Judge Randolph D. Moss denied a motion for a preliminary injunction today by the National Association for Fixed Annuities in its lawsuit to stop the Department of Labor fiduciary rule.
As part of the ruling in District of Columbia District Court, Moss granted the DOL request for summary judgement.
Moss presided over an August 25 hearing in which he challenged NAFA attorney Philip Bartz with lengthy questioning. Bartz could not be reached for comment, but analysts have said an appeal is likely.
The judge delivered a 92-page ruling that meticulously addresses the six claims raised by the plaintiffs. Sources connected with the case have said they expected Moss to deliver a carefully thought-out ruling that could survive an appeal.
DOL Acted Within Law
In particular, Moss address three key claims. First, that the DOL acted "arbitrary and capricious" with its decision to add fixed indexed annuities into the more restrictive Best Interest Contract Exemption (BICE). The move was made in the published version of the rule, a change made after the DOL had concluded its comment period.
Also, that the DOL unlawfully created a "private right of action" and that its mandated "reasonable compensation" is void for "vagueness under the Due Process Clause of the Constitution."
On the first point, Moss rejected NAFA's claim that the DOL rule treats FIAs as securities.
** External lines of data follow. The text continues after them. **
Lemma UpsertAddressByAddress_preserves a : preserves (UpsertAddressByAddress a).
Proof.
  unfold UpsertAddressByAddress. apply preserves_bind; [apply preserves_fail|intros _].
  apply preserves_bind; [apply preserves_now|intros t]. apply preserves_mem; intros m Hm w Hw.
  destruct (findAddrLocked m (ad_TenantID a) (ad_Address a)) as [[k ex]|] eqn:E.
  - apply map_find_Some in E as [Hl Hp]. pose proof (proj1 (ok_addrs _ Hm) _ _ Hl). op_write.
    by eapply addrs_replace.
  - op_id. op_write. by apply addrs_insert_new.
Qed.
End addresses.

(** ** Devices and interfaces *)

Section devices.
Context `{Env}.

Lemma CreateDevice_preserves d : preserves (CreateDevice d).
Proof.
  unfold CreateDevice. op_open. op_guard. op_id. op_now. op_write.
  destruct (ok_devices _ Hm) as [Hk Hu]. apply table_insert; [done|done|done|]. no_clash Heqb.
Qed.

Lemma UpdateDevice_preserves d : preserves (UpdateDevice d).
Proof.
  unfold UpdateDevice. op_open. op_guard. do 2 op_guard. op_now. op_write.
  destruct (ok_devices _ Hm) as [Hk Hu]. apply table_insert; [done|done|done|]. no_clash Heqb0.
Qed.

Lemma lookup_foldr_delete {V} (t : gmap string V) ks k :
  foldr (λ i acc, delete i acc) t ks !! k = if decide (k ∈ ks) then None else t !! k.
Proof.
  induction ks as [|i ks IH]; cbn; [by rewrite decide_False by apply not_elem_of_nil|].
  destruct (decide (k = i)) as [->|Hne]; [by rewrite lookup_delete_eq, decide_True by left|].
  rewrite lookup_delete_ne, IH by done. apply decide_ext. rewrite elem_of_cons. tauto.
Qed.

(** Deleting interfaces with their links. *)
Lemma links_delete_where P ifs t :
  links_ok ifs t → links_ok (map_delete_where P ifs) (foldr (λ i acc, delete i acc) t (keys_where P ifs)).
Proof.
  intros Hok k l. rewrite lookup_foldr_delete. destruct (decide _) as [|Hno]; [done|]. intros Hl.
  destruct (Hok k l Hl) as ([i Hi] & ? & ?). split; [|done]. rewrite lookup_delete_where, Hi. destruct (P i) eqn:E; [|eauto].
  destruct Hno. unfold keys_where. apply list_elem_of_fmap. exists (k, i). split; [done|].
  apply list_elem_of_In, filter_In. split; [by apply list_elem_of_In, elem_of_map_to_list|done].
Qed.

Lemma DeleteDevice_preserves tenantID id force : preserves (DeleteDevice tenantID id force).
Proof.
  unfold DeleteDevice. op_open. do 2 op_guard. cbv zeta. op_guard. op_write.
  - destruct (ok_addrs _ Hm). by apply table_update_where.
  - destruct (ok_devices _ Hm). apply table_delete; [apply keyed_update_where|apply unique_update_where]; done.
  - destruct (ok_ifaces _ Hm). by apply table_delete_where.
  - apply links_delete_where, (ok_links _ Hm).
  - destruct (ok_hostMembers _ Hm) as (Hk & Hu & Hs).
    destruct (table_delete_where hm_ID (λ x, Some (hm_HostGroupID x, hm_DeviceID x))
                (λ hm, (hm_TenantID hm =s tenantID) && (hm_DeviceID hm =s id)) _ Hk Hu).
    split_and!; [done|done|]. intros k x Hl. apply (Hs k).
    eapply lookup_weaken; [exact Hl|apply delete_where_subseteq].
Qed.

Lemma mergeDevice_name ex d : dv_Name ex = dv_Name d → dv_Name (mergeDevice ex d) = dv_Name ex.
Proof. intros E. cbn. unfold set_str. rewrite E. by destruct (is_empty (dv_Name d)). Qed.

Lemma UpsertDeviceByName_preserves d : preserves (UpsertDeviceByName d).
Proof.
  unfold UpsertDeviceByName. apply preserves_bind; [apply preserves_fail|intros _].
  apply preserves_bind; [apply preserves_now|intros t]. apply preserves_mem; intros m Hm w Hw.
  destruct (ok_devices _ Hm) as [Hk Hu].
  destruct (map_find _ _) as [[k ex]|] eqn:E.
  - apply map_find_Some in E as [Hl Hp]. unfold same_device_name in Hp. bool_hyps. op_write.
    apply (table_replace _ _ _ _ _ ex); [done|done|done|done|]. cbn.
    destruct (dv_Source ex =s SrcHostReport); cbn -[mergeDevice]; [done|].
    by rewrite mergeDevice_name.
  - op_id. op_write. apply table_insert; [done|done|done|].
    intros k' v' Hl _. cbn. apply pair_neq. exact (proj1 (map_find_None _ _) E k' v' Hl).
Qed.

Lemma device_replace m k d u :
  mem_ok m → mem_devices m !! k = Some u → dv_ID d = k → dv_TenantID d = dv_TenantID u →
  dv_Name d = dv_Name u → devices_ok (<[k:=d]> (mem_devices m)).
Proof.
  intros Hm Hl Hid Ht Hn. destruct (ok_devices _ Hm) as [Hk Hu].
  eapply table_replace; [done|done|done|done|]. by rewrite Ht, Hn.
Qed.

Lemma SetDeviceBMCRef_preserves tenantID id ref row : preserves (SetDeviceBMCRef tenantID id ref row).
Proof.
  unfold SetDeviceBMCRef. op_open. do 2 op_guard. op_now.
  apply (step_set _ _ _ (λ r, mem_ok (w_mem (fst r)))). intros w3 Hw3.
  eapply preserves_at; [|shelve|exact Hw3].
  Unshelve.
  - apply preserves_bind; [apply preserves_audit|intros _; apply preserves_ret].
  - pose proof (proj1 (ok_devices _ Hm) _ _ Heqo). op_write. by eapply device_replace.
Qed.

Lemma CreateInterface_preserves i : preserves (CreateInterface i).
Proof.
  unfold CreateInterface. op_open. op_guard. op_id. op_now. op_write.
  destruct (ok_ifaces _ Hm) as [Hk Hu]. apply table_insert; [done|done|done|]. no_clash Heqb.
Qed.

Lemma UpsertInterfaceByName_preserves i : preserves (UpsertInterfaceByName i).
Proof.
  unfold UpsertInterfaceByName. apply preserves_bind; [apply preserves_fail|intros _].
  apply preserves_bind; [apply preserves_now|intros t]. apply preserves_mem; intros m Hm w Hw.
  destruct (ok_ifaces _ Hm) as [Hk Hu]. destruct (map_find _ _) as [[k ex]|] eqn:E.
  - apply map_find_Some in E as [Hl Hp]. unfold same_iface_name in Hp. bool_hyps. op_write.
    apply (table_replace _ _ _ _ _ ex); [done|done|done|done|]. cbn. by f_equal.
  - op_id. op_write. apply table_insert; [done|done|done|].
    intros k' v' Hl _. cbn. apply pair_neq. exact (proj1 (map_find_None _ _) E k' v' Hl).
Qed.

Lemma DeleteInterface_preserves tenantID id : preserves (DeleteInterface tenantID id).
Proof.
  unfold DeleteInterface. op_open. do 2 op_guard. op_write.
  - destruct (ok_ifaces _ Hm). by apply table_delete.
  - intros k l [Hne Hl]%lookup_delete_Some. rewrite lookup_delete_ne by done. by apply (ok_links _ Hm).
Qed.

Lemma copy_links_preserves tn ifc uniq l : preserves (copy_links tn ifc uniq l).
Proof.
  revert uniq. induction l as [|x l IH]; intros uniq; cbn [copy_links]; [apply preserves_ret|].
  destruct (decide _); [apply preserves_throw|].
  apply preserves_bind; [apply preserves_id|intros id].
  apply preserves_bind; [apply IH|intros cp; apply preserves_ret].
Qed.

Lemma copy_links_spec tn ifc l : ∀ uniq w,
  match copy_links tn ifc uniq l w with
  | (w', r) => w_mem w' = w_mem w ∧
      match r with
      | Ok cp => NoDup (link_key <$> cp) ∧ (∀ k, k ∈ link_key <$> cp → k ∉ uniq) ∧ Forall (λ x, dl_InterfaceID x = ifc) cp
      | Err _ => True
      end
  end.
Proof.
  induction l as [|x l IH]; intros uniq w; cbn [copy_links].
  { cbn. split; [done|]. split_and!; [constructor|by intros k ?%elem_of_nil|constructor]. }
  destruct (decide _) as [|Hno]; [done|]. unfold mbind at 1, M_bind at 1.
  assert (Hid : ∃ w1 id, (if is_empty (dl_ID x) then newID else mret (dl_ID x)) w = (w1, Ok id) ∧ w_mem w1 = w_mem w) by (destruct (is_empty _); by eexists _, _).
  destruct Hid as (w1 & id & -> & E1). unfold mbind, M_bind. specialize (IH ({[link_key x]} ∪ uniq) w1).
  change (dl_LinkSource x, dl_RemoteDeviceID x, dl_RemotePortName x) with (link_key x) in *.
  destruct (copy_links tn ifc ({[link_key x]} ∪ uniq) l w1) as [w2 [cp|e]]; destruct IH as [E2 IH]; cbn; (split; [congruence|]); [|done].
  destruct IH as (Hnd & Hout & Hf). change (link_key {| x with dl_ID := id; dl_TenantID := tn; dl_InterfaceID := ifc |}) with (link_key x). split_and!.
  - constructor; [|done]. intros Hin%Hout. set_solver.
  - intros k [->|Hk%Hout]%elem_of_cons; [done|set_solver].
  - by constructor.
Qed.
Of the claim that opponents were denied the opportunity to comment on the final decision to move FIAs, the judge disagreed.
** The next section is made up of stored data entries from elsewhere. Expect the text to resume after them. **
(* ===== verification/AddressProps.v ===== *)
(** * Correctness of address allocation (internal/addresses over the store)

    The end-to-end contract of allocation: the address handed out is the lowest
    usable one that is neither excluded nor already stored for the tenant, it
    is inserted exactly once, and the retry loop always ends. *)

From S2P Require Import Prelude GoNet GoIP Ipnet IpnetProps Models Store Hostreport MemNet MemDev MemCat MemScan MemInv.
From S2P Require Import Authz Addresses.

(** ** The store's part *)

(** The row [CreateAddress] stores. *)
Definition created_row (a : IPAddress) (id : string) (t : Time) : IPAddress :=
  let a' := clearAddrServerFields
    {| a with ad_ID := id; ad_Status := default_str (ad_Status a) IPActive;
       ad_AddressType := default_str (ad_AddressType a) AddrHost |} in
  {| a' with ad_CreatedAt := if IsZero (ad_CreatedAt a) then t else ad_CreatedAt a; ad_UpdatedAt := t |}.

Definition with_addr (m : Mem) (id : string) (row : IPAddress) : Mem :=
  {| m with mem_addrs := <[id := row]> (mem_addrs m) |}.

(** The tenant already stores the address text. *)
Definition stored (m : Mem) (tenantID address : string) : Prop :=
  ∃ k row, mem_addrs m !! k = Some row ∧ ad_TenantID row = tenantID ∧ ad_Address row = address.

Lemma stored_find m tn ad : stored m tn ad ↔ is_Some (findAddrLocked m tn ad).
Proof.
  unfold stored, findAddrLocked. split.
  - intros (k & row & Hk & Ht & Ha). destruct (map_find _ _) as [kv|] eqn:E; [by eexists|].
    pose proof (proj1 (map_find_None _ _) E k row Hk) as Hf. unfold has_address in Hf.
    rewrite Ht, Ha, !String.eqb_refl in Hf. done.
  - intros [[k row] E]. apply map_find_Some in E as [Hk Hp]. unfold has_address in Hp. bool_hyps. eauto.
Qed.

Lemma not_stored_find m tn ad : ¬ stored m tn ad ↔ findAddrLocked m tn ad = None.
Proof. rewrite stored_find, eq_None_not_Some. done. Qed.

Section with_env.
Context `{Env}.

Lemma fail_unarmed method w : method ∉ mem_failNext (w_mem w) → fail method w = (w, Ok ()).
Proof. intros Hn. unfold fail, mbind, M_bind, mem. by rewrite decide_False. Qed.

Lemma CreateAddress_cases a w :
  "CreateAddress" ∉ mem_failNext (w_mem w) →
  (stored (w_mem w) (ad_TenantID a) (ad_Address a) ∧ CreateAddress a w = (w, Err ErrConflict)) ∨
  (¬ stored (w_mem w) (ad_TenantID a) (ad_Address a) ∧ ∃ w' id t,
     CreateAddress a w = (w', Ok ()) ∧ w_mem w' = with_addr (w_mem w) id (created_row a id t) ∧
     (is_empty (ad_ID a) = true → id = id_at (w_ids w) ∧ w_ids w' = S (w_ids w))).
Proof.
  intros Hn. unfold CreateAddress. rewrite (bind_Ok _ _ _ _ _ (fail_unarmed _ _ Hn)).
  rewrite (bind_Ok mem _ w w (w_mem w) eq_refl).
  destruct (findAddrLocked (w_mem w) (ad_TenantID a) (ad_Address a)) as [kv|] eqn:E.
  - left. split; [|done]. apply stored_find. by rewrite E.
  - right. split; [by apply not_stored_find|].
    destruct (is_empty (ad_ID a)); cbn; eexists _, _, _; (split; [reflexivity|split; [reflexivity|done]]).
Qed.

Lemma find_created m a id t :
  mem_ok (with_addr m id (created_row a id t)) →
  findAddrLocked (with_addr m id (created_row a id t)) (ad_TenantID a) (ad_Address a)
    = Some (id, created_row a id t).
Proof.
  intros Hok. eapply (map_find_unique (λ a, Some (ad_TenantID a, ad_Address a)) _ _ _ _ (ad_TenantID a, ad_Address a)).
  - apply (ok_addrs _ Hok).
  - intros u Hu. unfold has_address in Hu. by bool_hyps; simplify_eq/=; f_equal; f_equal.
  - cbn. by rewrite lookup_insert_eq.
  - unfold has_address. cbn. by rewrite !String.eqb_refl.
Qed.
End with_env.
The Administrative Procedure Act requires that a notice of proposed rulemaking “provide sufficient factual detail and rationale for the rule to permit interested parties to comment meaningfully.”
“The final rule, however, ‘need not be the one proposed' in the notice of proposed rulemaking," Moss wrote. "Rather, it is enough that the final rule constitute a 'logical outgrowth' of the notice."
The judge also rejected NAFA's claim that the rule creates a private litigation right.
"Rather, any action brought to enforce the terms of the written contract would be brought under state law, and, as both parties acknowledged at oral argument, state law would ultimately control the enforceability of any of the required contractual terms," Moss wrote.
DOL is merely extending rights that already exist under state law, he added.
"Even prior to adoption of the BIC Exemption, financial institutions selling annuities already entered into contracts with their customers and, at least with respect to annuities held in IRAs, they were already subject to suit for breaches of those contracts," Moss wrote. "The BIC Exemption does not change any of this but only requires financial institutions to include a number of specific terms in their contracts if they want to qualify for the exemption."
Vagueness Test Fails
On the reasonable compensation issue, Moss cited Grayned v. City of Rockford: A law is void for vagueness if it fails to provide a “person of ordinary intelligence a reasonable opportunity to know what is prohibited, so that he may act accordingly.”
The judge cited several other cases as well and concluded that the DOL's "reasonable compensation" standard satisfies the law.
"The concept of 'reasonable compensation' is a common one that appears throughout the U.S. Code," Moss added, citing the National Flood Insurance Program as one example.
The NAFA case is one of four lawsuits opposing the DOL rule.
The third and final of the original lawsuits will be heard Nov. 17 in a Dallas federal court, a consolidated case led by the U.S. Chamber of Commerce. The second lawsuit, filed by Market Synergy Group, was heard Sept. 21 in a U.S. District Court in Kansas.
All three lawsuits make similar claims that the DOL was “arbitrary and capricious” and overstepped its authority with the fiduciary rule.
A fourth case – Thrivent Financial vs. Department of Labor – takes a different route in challenging the DOL’s class-action provision. It will be heard March 2 in St. Paul, Minn.